Frequently Asked Questions
Does every non-domestic building need an asbestos management plan?
If you are responsible for the maintenance or repair of a non-domestic building that was constructed or refurbished before the year 2000, the Control of Asbestos Regulations requires you to manage any asbestos present. In practice, this means having an asbestos register and a management plan in place. Even if a survey concludes that no ACMs are present, that conclusion itself should be documented.
Can I write my own asbestos management plan?
There is no legal requirement for the plan itself to be written by an external consultant, but the survey data underpinning it must be produced by a competent surveyor. In practice, most duty holders work with a specialist surveying company to ensure the plan is accurate, compliant with HSG264, and genuinely fit for purpose. A plan written without professional input is unlikely to meet the standard required by the regulations.

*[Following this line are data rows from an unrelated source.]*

(* ===== verification/Options.v ===== *)
(** Creating the keeper: NewKeeper with its options (x/wasm/keeper/
    keeper_cgo.go and options.go), the configuration of the VM
    (wasmvm/types/config.go, node configuration of x/wasm/types/types.go) and
    the metrics of its cache (x/wasm/keeper/metrics.go). *)
From Stdlib Require Import Ascii.
From S2P Require Import Prelude Errors GoStrings Json Types Keys VMTypes Policy GasRegister Chain Logic Engine Store Events Keeper Dispatcher Msgs MsgServer Encoders Messenger QueryPlugins Querier.
Import GoStrings Json.Json Keys Store.Store Encoders.Encoders Messenger.Messenger.
Open Scope wasm_scope.

(** ** Paths (path/filepath on unix) *)

Module Filepath.

Fixpoint split (cur s : string) : list string :=
  match s with
  | EmptyString => [cur]
  | String c s' =>
      if Ascii.eqb c "/"%char then cur :: split EmptyString s'
      else split (String.append cur (String c EmptyString)) s'
  end.
Fixpoint join (l : list string) : string :=
  match l with
  | [] => EmptyString
  | [e] => e
  | e :: l' => String.append e (String.append "/" (join l'))
  end.
(** One element of the path, with the elements kept so far in reverse. *)
Definition clean_step (rooted : bool) (out : list string) (e : string) : list string :=
  if bool_decide (e = "" \/ e = ".")%string then out
  else if bool_decide (e = "..")%string then
    match out with
    | top :: out' => if bool_decide (top = "..")%string then e :: out else out'
    | [] => if rooted then [] else [e]
    end
  else e :: out.
Definition Clean (path : string) : string :=
  let rooted := HasPrefix path "/" in
  let out := join (reverse (foldl (clean_step rooted) [] (split EmptyString path))) in
  if rooted then String.append "/" out
  else if bool_decide (out = "")%string then "." else out.
Fixpoint Join (elem : list string) : string :=
  match elem with
  | [] => EmptyString
  | e :: elem' => if bool_decide (e = "")%string then Join elem' else Clean (join elem)
  end.

End Filepath.

(** ** Configuration of the VM (wasmvm/types/config.go) *)

Definition mul32 (a b : N) : N := wrap32 (a * b).
(** Size: a number of bytes as uint32. *)
Definition NewSize (v : N) : N := v.
Definition NewSizeKilo (v : N) : N := mul32 v 1000.
Definition NewSizeKibi (v : N) : N := mul32 v 1024.
Definition NewSizeMega (v : N) : N := mul32 (mul32 v 1000) 1000.
Definition NewSizeMebi (v : N) : N := mul32 (mul32 v 1024) 1024.
Definition NewSizeGiga (v : N) : N := mul32 (mul32 (mul32 v 1000) 1000) 1000.
Definition NewSizeGibi (v : N) : N := mul32 (mul32 (mul32 v 1024) 1024) 1024.

Lemma wrap32_mul a b : wrap32 (wrap32 a * b) = wrap32 (a * b).
Proof. unfold wrap32. by rewrite N.Div0.mul_mod_idemp_l. Qed.
(** The sizes wrap around: a cache of 4096 MiB has no bytes. *)
Theorem NewSizeMebi_wraps v : NewSizeMebi v = (v mod 4096 * 1048576)%N.
Proof.
  unfold NewSizeMebi, mul32. rewrite wrap32_mul. unfold wrap32.
  rewrite <- N.mul_assoc. change (1024 * 1024)%N with 1048576%N.
  change two32 with (4096 * 1048576)%N. by rewrite N.Div0.mul_mod_distr_r.
Qed.

Record CacheOptions := mkCacheOptions {
  BaseDir : string;
  AvailableCapabilities : option (list string);
  MemoryCacheSizeBytes : N;
  InstanceMemoryLimitBytes : N;
}.
Record VMConfig := mkVMConfig { VM_WasmLimits : WasmLimits; VM_Cache : CacheOptions }.
(** json.Marshal(config), as libwasmvm gets it. *)
Definition json_VMConfig (c : VMConfig) : json :=
  let cache := VM_Cache c in
  JObject [jfield "wasm_limits" (json_WasmLimits (VM_WasmLimits c));
    jfield "cache" (JObject
      [jfield "base_dir" (jstring (BaseDir cache));
       jfield "available_capabilities" (QueryPlugins.json_strings (AvailableCapabilities cache));
       jfield "memory_cache_size_bytes" (jnumber (MemoryCacheSizeBytes cache));
       jfield "instance_memory_limit_bytes" (jnumber (InstanceMemoryLimitBytes cache))])].

(** ** Node configuration (x/wasm/types/types.go) *)

Definition defaultMemoryCacheSize : N := 100.
Definition defaultSmartQueryGasLimit : N := 3000000.
Definition defaultContractDebugMode : bool := false.
Record NodeConfig := mkNodeConfig {
  SimulationGasLimit : option N;
  SmartQueryGasLimit : N;
  MemoryCacheSize : N;
  ContractDebugMode : bool;
}.
Definition DefaultNodeConfig : NodeConfig :=
  mkNodeConfig None defaultSmartQueryGasLimit defaultMemoryCacheSize defaultContractDebugMode.

Definition newline : string := String "010"%char EmptyString.
Definition lines (l : list string) : string :=
  foldr (fun s acc => String.append s (String.append newline acc)) EmptyString l.
Definition ConfigTemplate (c : NodeConfig) : string :=
  let simGasLimit :=
    match SimulationGasLimit c with
    | None => "# simulation_gas_limit ="%string
    | Some n => String.append "simulation_gas_limit = " (pretty n)
    end in
  lines [""; "[wasm]";
    "# Smart query gas limit is the max gas to be used in a smart query contract call";
    String.append "query_gas_limit = " (pretty (SmartQueryGasLimit c));
    "";
    "# in-memory cache for Wasm contracts. Set to 0 to disable.";
    "# The value is in MiB not bytes";
    String.append "memory_cache_size = " (pretty (MemoryCacheSize c));
    "";
    "# Simulation gas limit is the max gas to be used in a tx simulation call.";
    "# When not set the consensus max block gas is used instead";
    simGasLimit].
Definition DefaultConfigTemplate : string := ConfigTemplate DefaultNodeConfig.

Definition contractMemoryLimit : N := 32.
Definition DefaultMaxQueryStackSize : N := 10.
Definition DefaultMaxCallDepth : N := 500.
Definition BuiltInCapabilities : list string :=
  ["iterator"; "staking"; "stargate"; "cosmwasm_1_1"; "cosmwasm_1_2"; "cosmwasm_1_3";
   "cosmwasm_1_4"; "cosmwasm_2_0"; "cosmwasm_2_1"; "cosmwasm_2_2"]%string.

(** ** Metrics of the cache (x/wasm/keeper/metrics.go) *)

Record Metrics := mkMetrics {
  HitsPinnedMemoryCache : N; HitsMemoryCache : N; HitsFsCache : N; Misses : N;
  ElementsPinnedMemoryCache : N; ElementsMemoryCache : N;
  SizePinnedMemoryCache : N; SizeMemoryCache : N;
}.
Record PerModuleMetrics := mkPerModuleMetrics { Hits : N; Size : N }.
Record PerModuleEntry := mkPerModuleEntry { PM_Checksum : bytes; PM_Metrics : PerModuleMetrics }.

Module Metrics.

(** prometheus.Desc: name, help and variable labels. *)
Record Desc := mkDesc { fqName : string; help : string; variableLabels : list string }.
#[global] Instance Desc_eq_dec : EqDecision Desc.
Proof. solve_decision. Defined.
Inductive ValueType := CounterValue | GaugeValue.
(** A metric before its value is converted to float64. *)
Record Metric := mkMetric { desc : Desc; valueType : ValueType; value : N; labels : list string }.

Definition CacheHitsDescr : Desc :=
  mkDesc "wasmvm_cache_hits_total" "Total number of cache hits" ["type"%string].
Definition CacheMissesDescr : Desc :=
  mkDesc "wasmvm_cache_misses_total" "Total number of cache misses" [].
Definition CacheElementsDescr : Desc :=
  mkDesc "wasmvm_cache_elements_total" "Total number of elements in the cache" ["type"%string].
Definition CacheSizeDescr : Desc :=
  mkDesc "wasmvm_cache_size_bytes" "Total number of elements in the cache" ["type"%string].
Definition PinnedHitsDescr : Desc :=
  mkDesc "wasmvm_pinned_contract_hits" "Number of hits of a pinned contract" ["checksum"%string].
Definition PinnedSizeDescr : Desc :=
  mkDesc "wasmvm_pinned_contract_size" "Size of a pinned contract" ["checksum"%string].

Definition Describe : list Desc :=
  [CacheHitsDescr; CacheMissesDescr; CacheElementsDescr; CacheSizeDescr].

(** MustNewConstMetric panics when the labels do not fit the descriptor. *)
Definition MustNewConstMetric (d : Desc) (t : ValueType) (v : N) (ls : list string) : outcome Metric :=
  if Nat.eqb (length ls) (length (variableLabels d)) then Ret (mkMetric d t v ls)
  else Panic (PText "inconsistent label cardinality").
Fixpoint sequence {A} (l : list (outcome A)) : outcome (list A) :=
  match l with
  | [] => Ret []
  | o :: l' => obind o (fun a => obind (sequence l') (fun l' => Ret (a :: l')))
  end.
Definition cache_metrics (m : Metrics) : list (outcome Metric) :=
  [MustNewConstMetric CacheHitsDescr CounterValue (HitsPinnedMemoryCache m) ["pinned"%string];
   MustNewConstMetric CacheHitsDescr CounterValue (HitsMemoryCache m) ["memory"%string];
   MustNewConstMetric CacheHitsDescr CounterValue (HitsFsCache m) ["fs"%string];
   MustNewConstMetric CacheMissesDescr CounterValue (Misses m) [];
   MustNewConstMetric CacheElementsDescr GaugeValue (ElementsPinnedMemoryCache m) ["pinned"%string];
   MustNewConstMetric CacheElementsDescr GaugeValue (ElementsMemoryCache m) ["memory"%string];
   MustNewConstMetric CacheSizeDescr GaugeValue (SizeMemoryCache m) ["memory"%string];
   MustNewConstMetric CacheSizeDescr GaugeValue (SizePinnedMemoryCache m) ["pinned"%string]].
Definition pinned_metrics (e : PerModuleEntry) : list (outcome Metric) :=
  let checksum := hex_encode (PM_Checksum e) in
  [MustNewConstMetric PinnedHitsDescr CounterValue (Hits (PM_Metrics e)) [checksum];
   MustNewConstMetric PinnedSizeDescr GaugeValue (Size (PM_Metrics e)) [checksum]].
(** The metrics sent, from what GetMetrics and GetPinnedMetrics return. *)
Definition Collect (m : Metrics + error) (pm : list PerModuleEntry + error) : outcome (list Metric) :=
  sequence ((match m with inl m => cache_metrics m | inr _ => [] end)
    ++ (match pm with inl l => concat (pinned_metrics <$> l) | inr _ => [] end)).

Lemma sequence_app {A} (l l' : list (outcome A)) xs ys :
  sequence l = Ret xs -> sequence l' = Ret ys -> sequence (l ++ l') = Ret (xs ++ ys).
Proof.
  revert xs. induction l as [|[a| |] l IH]; intros xs; simpl; [by intros [= <-]| |done..].
  destruct (sequence l) as [l1| |]; simpl; [|done..]. intros [= <-] H'. by rewrite (IH l1).
Qed.
Lemma pinned_metrics_sent l :
  sequence (concat (pinned_metrics <$> l)) = Ret (concat ((fun e =>
    [mkMetric PinnedHitsDescr CounterValue (Hits (PM_Metrics e)) [hex_encode (PM_Checksum e)];
     mkMetric PinnedSizeDescr GaugeValue (Size (PM_Metrics e)) [hex_encode (PM_Checksum e)]]) <$> l)).
Proof. induction l as [|e l IH]; [done|]. rewrite !fmap_cons. by apply sequence_app. Qed.

(** Collecting never panics, but a pinned contract is enough for it to send a
    metric whose descriptor Describe does not send. *)
Theorem Collect_undescribed m e l :
  exists ms, Collect m (inl (e :: l)) = Ret ms
    /\ exists x, x ∈ ms /\ desc x ∉ Describe.
Proof.
  unfold Collect. pose proof (pinned_metrics_sent (e :: l)) as E.
  rewrite fmap_cons in E.
  assert (exists ms, sequence (match m with inl m => cache_metrics m | inr _ => [] end) = Ret ms)
    as [ms Em] by (destruct m; by eexists).
  eexists. split; [by apply sequence_app|].
  exists (mkMetric PinnedHitsDescr CounterValue (Hits (PM_Metrics e))
    [hex_encode (PM_Checksum e)]). split.
  - rewrite elem_of_app. right. simpl. set_solver.
  - apply (bool_decide_eq_false_1 _). vm_compute. reflexivity.
Qed.

End Metrics.

(** ** Options (x/wasm/keeper/options.go) *)

Module Options.

Section Options.
Context `{GasMeters, Modules, KVStorePkg, Bech32, ErrorsMod, UnicodeTables,
  AddressPkg, CoinsPkg, Codecs, VerificationPkg}.
Context `{!Keepers, !ICS4, !CoinConversion, !TransferPort, !AnyUnpacker, !MsgCodec, !QueryKeepers}.
(** types.WasmEngine, types.BankKeeper, implementations of CoinTransferrer and
    AccountPruner by a chain, prometheus registries, gRPC answers *)
Context {Engine Bank Transferrer Pruner Registerer P : Type}.
Context (QuerySmart : Context -> bytes -> bytes -> M bytes).
Context (Handler : SdkMsg -> option (Context -> SdkMsg -> M SdkResult)).
(** wasmvm.NewVMWithConfig, and Registerer.MustRegister of the metrics. *)
Context (NewVMWithConfig : VMConfig -> bool -> Engine + error).
Context (MustRegister : Registerer -> Engine -> outcome unit).

(** Values of the interfaces of the keeper, with the types that the options
    look for told apart. *)
Inductive msgEncoder :=
| MessageEncodersValue (e : MessageEncoders)
| otherEncoder (T : string) (f : Context -> bytes -> string -> CosmosMsg -> M (list SdkMsg)).
Inductive MessengerValue :=
| nilMessenger
| SDKMessageHandler (encoders : msgEncoder)
| IBCRawPacketHandler
| BurnCoinHandler
| MessageHandlerChain (handlers : list MessengerValue)
| callDepthMessageHandler (messenger : MessengerValue) (MaxCallDepth : N)
| otherMessenger (T : string) (f : MessengerFn).
Inductive QueryHandlerValue :=
| nilQueryHandler
| QueryPluginsValue (q : QueryPlugins.QueryPlugins P)
| otherQueryHandler (T : string) (f : Context -> bytes -> QueryRequest -> M bytes).
Inductive CoinTransferrerValue :=
| BankCoinTransferrer (keeper : option Bank) | otherTransferrer (x : Transferrer).
Inductive AccountPrunerValue :=
| VestingCoinBurner (bank : Bank) | otherPruner (x : Pruner).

How often does an asbestos management plan need to be reviewed?
As a minimum, the plan should be reviewed annually. However, it should also be updated whenever a new survey is completed, whenever significant changes are made to the premises or how they are used, whenever an ACM’s condition changes, and whenever removal or encapsulation work is carried out. Annual review is a floor, not a ceiling.
What happens if I do not have an asbestos management plan?
Failing to manage asbestos in a non-domestic building is a breach of the Control of Asbestos Regulations and can result in enforcement action by the HSE, including improvement notices, prohibition notices, and prosecution. Beyond the legal consequences, the absence of a plan creates genuine risk of harm to workers, contractors, and building occupants — and significant liability for the duty holder if something goes wrong.
Do residential properties need an asbestos management plan?
The duty to manage asbestos under the Control of Asbestos Regulations applies to non-domestic premises. However, landlords and housing associations managing residential blocks must manage asbestos in the common parts of those buildings — corridors, plant rooms, stairwells, and communal areas. Individual domestic dwellings are not subject to the same duty, but any contractor working in a home built before 2000 should take appropriate precautions.